Mina Toma zrzedła mu na moment. Nie spodziewał się takiej odpowiedzi, nie liczył na pewno na to, że powie coś, w czym miała - na jego nieszczęście - absolutną rację. Zanim się nad tym porządnie zastanowił, złapał ją za nadgarstek i ustawił zranioną rękę tak, by doskonale widział jej poparzenie.

- Hej! Co ty robisz?! - krzyknęła wkurzona Diana, próbując się wyrwać, ale był za silny.

Przyglądał się jej bliźnie w głębokiej zadumie i skupieniu, tak, jakby był lekarzem. Najwyraźniej bardzo się zamyślił, bo przez parę chwil w ogóle się nie odzywał i nie odrywał wzroku od jej przedramienia, ledwo mrugając. Diana przestała próbować się wyrwać i wtedy już całkiem nie wiedziała, czego mogła się po nim spodziewać - nauczyła się, że jemu wszystko mogło wpaść do głowy.

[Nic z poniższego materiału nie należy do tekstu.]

(* ===== verification/Threads.v ===== *)
(** * Goroutines

    A pool of named threads over one service: any of them may make its next request,
    which the state admits or holds back (a request that waits has no admissible response
    yet), and a request may start another thread.  Each thread is proved against what the
    others may do ([rely]) and with what it does itself ([guar]); together they make
    allowed requests only, in every reachable pool, and end as promised.  Every run of such
    a pool is finite. *)
From S2P Require Import Prelude Prog.

Section threads.
Context {E : service} {M T : Type} (m : monitor E M).
(** The thread that a request starts. *)
Context (starts : op E -> option (T * prog E unit)).

Definition pool : Type := list (T * prog E unit).
Definition started (o : op E) : pool := match starts o with Some tp => [tp] | None => [] end.

Inductive pool_step : M * pool -> M * pool -> Prop :=
| thread_step s l t o k r l' :
    assumed m s o r ->
    pool_step (s, l ++ (t, Do o k) :: l') (step m s o r, l ++ (t, k r) :: l' ++ started o).

Definition reachable (c c' : M * pool) : Prop := rtc pool_step c c'.

(** Whatever the schedule and the responses, [P] comes to hold. *)
Inductive inevitable (P : M * pool -> Prop) (c : M * pool) : Prop :=
| inevitable_now : P c -> inevitable P c
| inevitable_later :
    (exists c', pool_step c c') -> (forall c', pool_step c c' -> inevitable P c') -> inevitable P c.

(** A thread that is in the pool stays in it. *)
Lemma pool_step_thread t c c' : pool_step c c' -> t ∈ (snd c).*1 -> t ∈ (snd c').*1.
Proof.
  intros [s l t' o k r l' _]. cbn. rewrite !fmap_app, !fmap_cons, fmap_app. cbn. set_solver.
Qed.
Lemma reachable_thread t c c' : reachable c c' -> t ∈ (snd c).*1 -> t ∈ (snd c').*1.
Proof. induction 1 as [|c c1 c2 H _ IH]; [done|]. intros Ht. by eapply IH, pool_step_thread. Qed.

(** ** Rely and guarantee, per thread *)

(** [may]: what a thread may request in a state; [known]: whether it has been started;
    [after]: what holds from its end on. *)
Context (may : T -> M -> op E -> Prop) (known : M -> T -> Prop) (after : T -> M -> Prop).
Context (rely guar : T -> relation M).

Fixpoint thread_ok (t : T) (s : M) (p : prog E unit) : Prop :=
  match p with
  | Ret _ => forall s1, rely t s s1 -> after t s1
  | Do o k => forall s1, rely t s s1 ->
      may t s1 o /\ forall r, assumed m s1 o r ->
        guar t s1 (step m s1 o r) /\ thread_ok t (step m s1 o r) (k r)
  end.

Record threads_agree : Prop := {
  rely_preorder t : PreOrder (rely t);
  guar_rely t t' s s' : t <> t' -> guar t s s' -> rely t' s s';
  known_stays t t' s s' : guar t s s' -> known s t' -> known s' t';
  start_ok t s o r t' p :
    starts o = Some (t', p) -> may t s o -> assumed m s o r ->
    ~ known s t' /\ known (step m s o r) t' /\ thread_ok t' (step m s o r) p
}.
Context (Hagree : threads_agree).

Definition pool_ok (c : M * pool) : Prop :=
  NoDup (snd c).*1 /\ Forall (fun '(t, p) => known (fst c) t /\ thread_ok t (fst c) p) (snd c).

Lemma thread_ok_rely t s s1 p : thread_ok t s p -> rely t s s1 -> thread_ok t s1 p.
Proof.
  pose proof (rely_preorder Hagree t). intros Hp Hs. destruct p; simpl in *; intros s2 H2; apply Hp; by etrans.
Qed.
Lemma thread_ok_now t s o k :
  thread_ok t s (Do o k) -> may t s o /\ forall r, assumed m s o r ->
    guar t s (step m s o r) /\ thread_ok t (step m s o r) (k r).
Proof. pose proof (rely_preorder Hagree t). intros Hp. by apply Hp. Qed.
Lemma thread_ok_done t s u : thread_ok t s (Ret u) -> after t s.
Proof. pose proof (rely_preorder Hagree t). intros Hp. by apply Hp. Qed.

Lemma others_ok t s s' (l : pool) :
  guar t s s' -> t ∉ l.*1 ->
  Forall (fun '(t, p) => known s t /\ thread_ok t s p) l ->
  Forall (fun '(t, p) => known s' t /\ thread_ok t s' p) l.
Proof.
  intros Hg Ht Hl. apply Forall_forall. intros [t' p] Hin. rewrite Forall_forall in Hl.
  destruct (Hl _ Hin) as [Hk Hp]. split; [by eapply known_stays|].
  eapply thread_ok_rely; [done|]. eapply guar_rely; [done| |done].
  intros ->. apply Ht. exact (list_elem_of_fmap_2 fst _ _ Hin).
Qed.

Lemma pool_ok_step c c' : pool_step c c' -> pool_ok c -> pool_ok c'.
Proof.
  intros [s l t o k r l' Hr] [Hnd Hall]. unfold pool_ok in *. cbn [fst snd] in *.
  rewrite Forall_app, Forall_cons in Hall. destruct Hall as (Hl & [Hk Ht] & Hl').
  destruct (thread_ok_now _ _ _ _ Ht) as [Hm Hs]. destruct (Hs r Hr) as [Hg Hkr].
  rewrite fmap_app, fmap_cons in Hnd. cbn in Hnd. apply NoDup_app in Hnd as (Hn1 & Hn2 & Hn3).
  apply NoDup_cons in Hn3 as [Hn3 Hn4].
  assert (t ∉ l.*1) as Htl by (intros H; eapply Hn2; [done|left]).
  assert (forall t' p, (t', p) ∈ l ++ (t, k r) :: l' -> known s t') as Hknown.
  { intros t' p [H|[[= -> _]|H]%elem_of_cons]%elem_of_app; [|done|];
      [by destruct (proj1 (Forall_forall _ _) Hl _ H)|by destruct (proj1 (Forall_forall _ _) Hl' _ H)]. }
  assert (NoDup (l ++ (t, k r) :: l').*1) as Hnd.
  { rewrite fmap_app, fmap_cons. cbn. apply NoDup_app. split_and!; [done| |by constructor].
    intros x Hx. by apply Hn2. }
  assert (Forall (fun '(t, p) => known (step m s o r) t /\ thread_ok t (step m s o r) p) (l ++ (t, k r) :: l')) as Hok.
  { apply Forall_app. split; [by eapply others_ok|]. constructor; [|by eapply others_ok].
    split; [by eapply known_stays|done]. }
  assert (l ++ (t, k r) :: l' ++ started o = (l ++ (t, k r) :: l') ++ started o) as -> by by rewrite <- app_assoc.
  unfold started. destruct (starts o) as [[t' p]|] eqn:Eo; [|by rewrite app_nil_r].
  destruct (start_ok Hagree _ _ _ _ _ _ Eo Hm Hr) as (Hfresh & Hk' & Hp').
  rewrite fmap_app. split; [|apply Forall_app; split; [done|by constructor]].
  apply NoDup_app. split_and!; [done| |apply NoDup_singleton].
  intros x Hx Hx'%list_elem_of_singleton. apply list_elem_of_fmap in Hx as ([t1 p1] & -> & Hin).
  cbn in Hx'. subst t1. by eapply Hfresh, Hknown.
Qed.
Lemma pool_ok_reachable c c' : reachable c c' -> pool_ok c -> pool_ok c'.
Proof. induction 1 as [|c c1 c2 H _ IH]; [done|]. intros Hc. by eapply IH, pool_ok_step. Qed.

(** What a thread of a reachable pool is about to do. *)
Lemma pool_ok_may s l t o k : pool_ok (s, l) -> (t, Do o k) ∈ l -> may t s o.
Proof.
  intros [_ Hall] Hin. rewrite Forall_forall in Hall. destruct (Hall _ Hin) as [_ Ht].
  by eapply thread_ok_now.
Qed.
Lemma pool_ok_after s l t u : pool_ok (s, l) -> (t, Ret u) ∈ l -> after t s.
Proof.
  intros [_ Hall] Hin. rewrite Forall_forall in Hall. destruct (Hall _ Hin) as [_ Ht].
  by eapply thread_ok_done.
Qed.

(** ** Termination

    A step replaces a thread by a part of it; it may add a thread only while there is
    another one to start ([spare]). *)
Definition part (q p : prog E unit) : Prop :=
  match p with Ret _ => False | Do o k => exists r, q = k r end.
Lemma part_wf : well_founded part.
Proof. intros p. induction p as [a|o k IH]; constructor; [by intros q []|]. intros q [r ->]. apply IH. Qed.

Inductive smaller : pool -> pool -> Prop :=
| smaller_here t p' p l : part p' p -> smaller ((t, p') :: l) ((t, p) :: l)
| smaller_there tp l' l : smaller l' l -> smaller (tp :: l') (tp :: l).
Lemma smaller_wf : well_founded smaller.
Proof.
  intros l. induction l as [|[t p] l IH]; [constructor; intros l' H; inversion H|].
  revert t l IH. induction (part_wf p) as [p _ IHp]. intros t l IH.
  induction IH as [l Hl IHl]. constructor. intros l' H. inversion H; subst.
  - apply IHp; [done|]. by constructor.
  - by apply IHl.
Qed.
Lemma smaller_at l t p' p l' : part p' p -> smaller (l ++ (t, p') :: l') (l ++ (t, p) :: l').
Proof. intros H. induction l; by constructor. Qed.

Context (spare : M -> nat).
Hypothesis Hspare : forall s o r, assumed m s o r -> (spare (step m s o r) <= spare s)%nat.
Hypothesis Hstart : forall s o r tp, starts o = Some tp -> ~ known s (fst tp) ->
  assumed m s o r -> (spare (step m s o r) < spare s)%nat.

Lemma steps_wf : forall c, pool_ok c -> Acc (fun c2 c1 => pool_step c1 c2) c.
Proof.
  intros [s l]. remember (spare s) as n eqn:En. revert s l En.
  induction (lt_wf n) as [n _ IHn]. intros s l. revert s. induction (smaller_wf l) as [l _ IHl].
  intros s En Hok. constructor. intros c' Hstep. pose proof (pool_ok_step _ _ Hstep Hok) as Hok'.
  inversion Hstep as [s0 l1 t o k r l2 Hr]; subst.
  assert (may t s o) as Hm. { eapply pool_ok_may; [exact Hok|]. by apply elem_of_app; right; left. }
  unfold started in *. destruct (starts o) as [[t' p]|] eqn:Eo.
  - eapply IHn; [|reflexivity|done]. eapply Hstart; [exact Eo| |done].
    by destruct (start_ok Hagree _ _ _ _ _ _ Eo Hm Hr).
  - rewrite app_nil_r in *. pose proof (Hspare s o r Hr) as Hle.
    destruct (Nat.eq_dec (spare (step m s o r)) (spare s)) as [Heq|Hne].
    + apply IHl; [|done..]. apply smaller_at. by exists r.
    + eapply IHn; [|reflexivity|done]. lia.
Qed.

(** What holds or lets a step happen, at every reachable pool, comes to hold. *)
Lemma progress_inevitable (P inv : M * pool -> Prop) c :
  (forall c c', inv c -> pool_step c c' -> inv c') ->
  (forall c, inv c -> pool_ok c -> P c \/ exists c', pool_step c c') ->
  inv c -> pool_ok c -> inevitable P c.
Proof.
  intros Hinv Hprog Hi Hok. pose proof (steps_wf c Hok) as Hacc. revert Hi Hok.
  induction Hacc as [c _ IH]. intros Hi Hok. destruct (Hprog c Hi Hok) as [|Hs]; [by apply inevitable_now|].
  apply inevitable_later; [done|]. intros c' Hc. apply IH; [done|by eapply Hinv|by eapply pool_ok_step].
Qed.

End threads.

(** ** Runs by a schedule

    [answers] is a service that gives one response, or holds the request back; a schedule
    names the thread that moves next, by its place in the pool. *)
Section schedules.
Context {E : service} {M T : Type} (m : monitor E M) (starts : op E -> option (T * prog E unit)).
Context (answers : M -> forall o : op E, option (resp E o)).
Hypothesis Hanswers : forall s o r, answers s o = Some r -> assumed m s o r.

Definition run_thread (i : nat) (c : M * @pool E T) : option (M * pool) :=
  let '(s, l) := c in
  match l !! i with
  | Some (t, Do o k) =>
      match answers s o with
      | Some r => Some (step m s o r, take i l ++ (t, k r) :: drop (S i) l ++ started starts o)
      | None => None
      end
  | _ => None
  end.
(** A thread that cannot move is passed over. *)
Fixpoint run_pool (sched : list nat) (c : M * @pool E T) : M * pool :=
  match sched with
  | [] => c
  | i :: sched => run_pool sched (match run_thread i c with Some c' => c' | None => c end)
  end.

Lemma run_thread_step i c c' : run_thread i c = Some c' -> pool_step m starts c c'.
Proof.
  destruct c as [s l]. unfold run_thread. destruct (l !! i) as [[t [u|o k]]|] eqn:El; [done| |done].
  destruct (answers s o) as [r|] eqn:Er; [|done]. intros [= <-].
  rewrite <- (take_drop_middle l i _ El) at 1. exact (thread_step m starts s _ t o k r _ (Hanswers _ _ _ Er)).
Qed.
Lemma run_pool_reachable sched : forall c, reachable m starts c (run_pool sched c).
Proof.
  induction sched as [|i sched IH]; intros c; [apply rtc_refl|]. cbn.
  destruct (run_thread i c) as [c'|] eqn:Ei; [|apply IH].
  eapply rtc_l; [by eapply run_thread_step|apply IH].
Qed.
End schedules.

- Skóra tutaj jest wyjątkowo wrażliwa, nie uważasz? - zapytał w końcu po długim milczeniu, delikatnie przejeżdżając palcem po całej długości jej przedramienia. Nie dotknął blizny, bo sprawiłby tym jej ból, a pakt magicznie odrzucał go z tamtych okolic. Diana natomiast poczuła, jak przechodzi przez nią dreszcz - ale jakby... Przyjemny?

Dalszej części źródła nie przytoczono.